Notices went out to all local businesses to stock up on necessary items for their customers as it was unclear when the roads would re-open to all delivery trucks in the region. NYSOHRD was anticipating all roads would be open by mid-summer in time for the new big Paddling Race that has been the talk at the state capital since it announced as the next must “get” big event in the Adirondacks.

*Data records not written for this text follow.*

(** [try: body finally: final]. *)
Definition try_finally {A} (body : M state A) (final : M state unit)
  : M state A :=
  fun s =>
    match body s with
    | (r, s') =>
        match final s' with
        | (Ok _, s'') => (r, s'')
        | (Raise e, s'') => (Raise e, s'')
        end
    end.

(** [with phase_offset(phase, channel): body]. *)
Definition phase_offset {A} (phase : float) (channel : Channel)
    (body : M state A) : M state A :=
  shift_phase phase channel ;;;
  try_finally body (shift_phase (PrimFloat.opp phase) channel).

(** What [with build(): ...] has done when its body starts, for the
    default arguments: [__init__] creates the root schedule and a first
    active block, [__enter__] binds the context variable and enters the
    default left-alignment context, which makes a new empty schedule
    the active block. *)
Definition build_enter (backend : option Backend) : M state unit :=
  schedule <- lift_store (Schedule.new [] []) ;;
  block <- lift_store (Schedule.new [] []) ;;
  set_builder (mkBuilder backend block None schedule) ;;;
  transform_block <- lift_store (Schedule.new [] []) ;;
  _compile_lazy_circuit ;;;
  set_builder (mkBuilder backend transform_block None schedule).

End builder.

Residents in Raquette Lake were thrilled to learn that the road connecting their community to Blue Mountain and Inlet was finally going to be addressed in light of the swift action taken to repair route 28N connecting Long Lake and Newcomb. Some community members noted they were worried about how they were going to get supplies. One resident asked this reporter, “if vendors can’t get to town, does that mean food delivery trucks? What about my chicken fingers at the Tap Room?”
To expedite the road fixing, the offices of the NYSOHR AND NYSDHH have requested that residents go to their local municipal offices and fill out applications to receive a Adirondack Resident’s card. This card is $45 for adults, $20 for children and free to seniors. This card will enable you to move freely between the blue line and the outside of the area. There will be check points at all entrances to the park. A representative from the NYSDHH who wished to remain anonymous, “If you don’t have a resident’s card, don’t bother coming in. Just turn around, because the Adirondack Park is closed until all the roads are fixed. It is simply a necessity in light of all the properties being purchased by the state. Road access must be made safer and available to everyone.”
Local town clerks will be issuing the Adirondack Residents Cards.
The only towns that don’t require an Adirondack Residents Cards are Lake Placid and Lake George.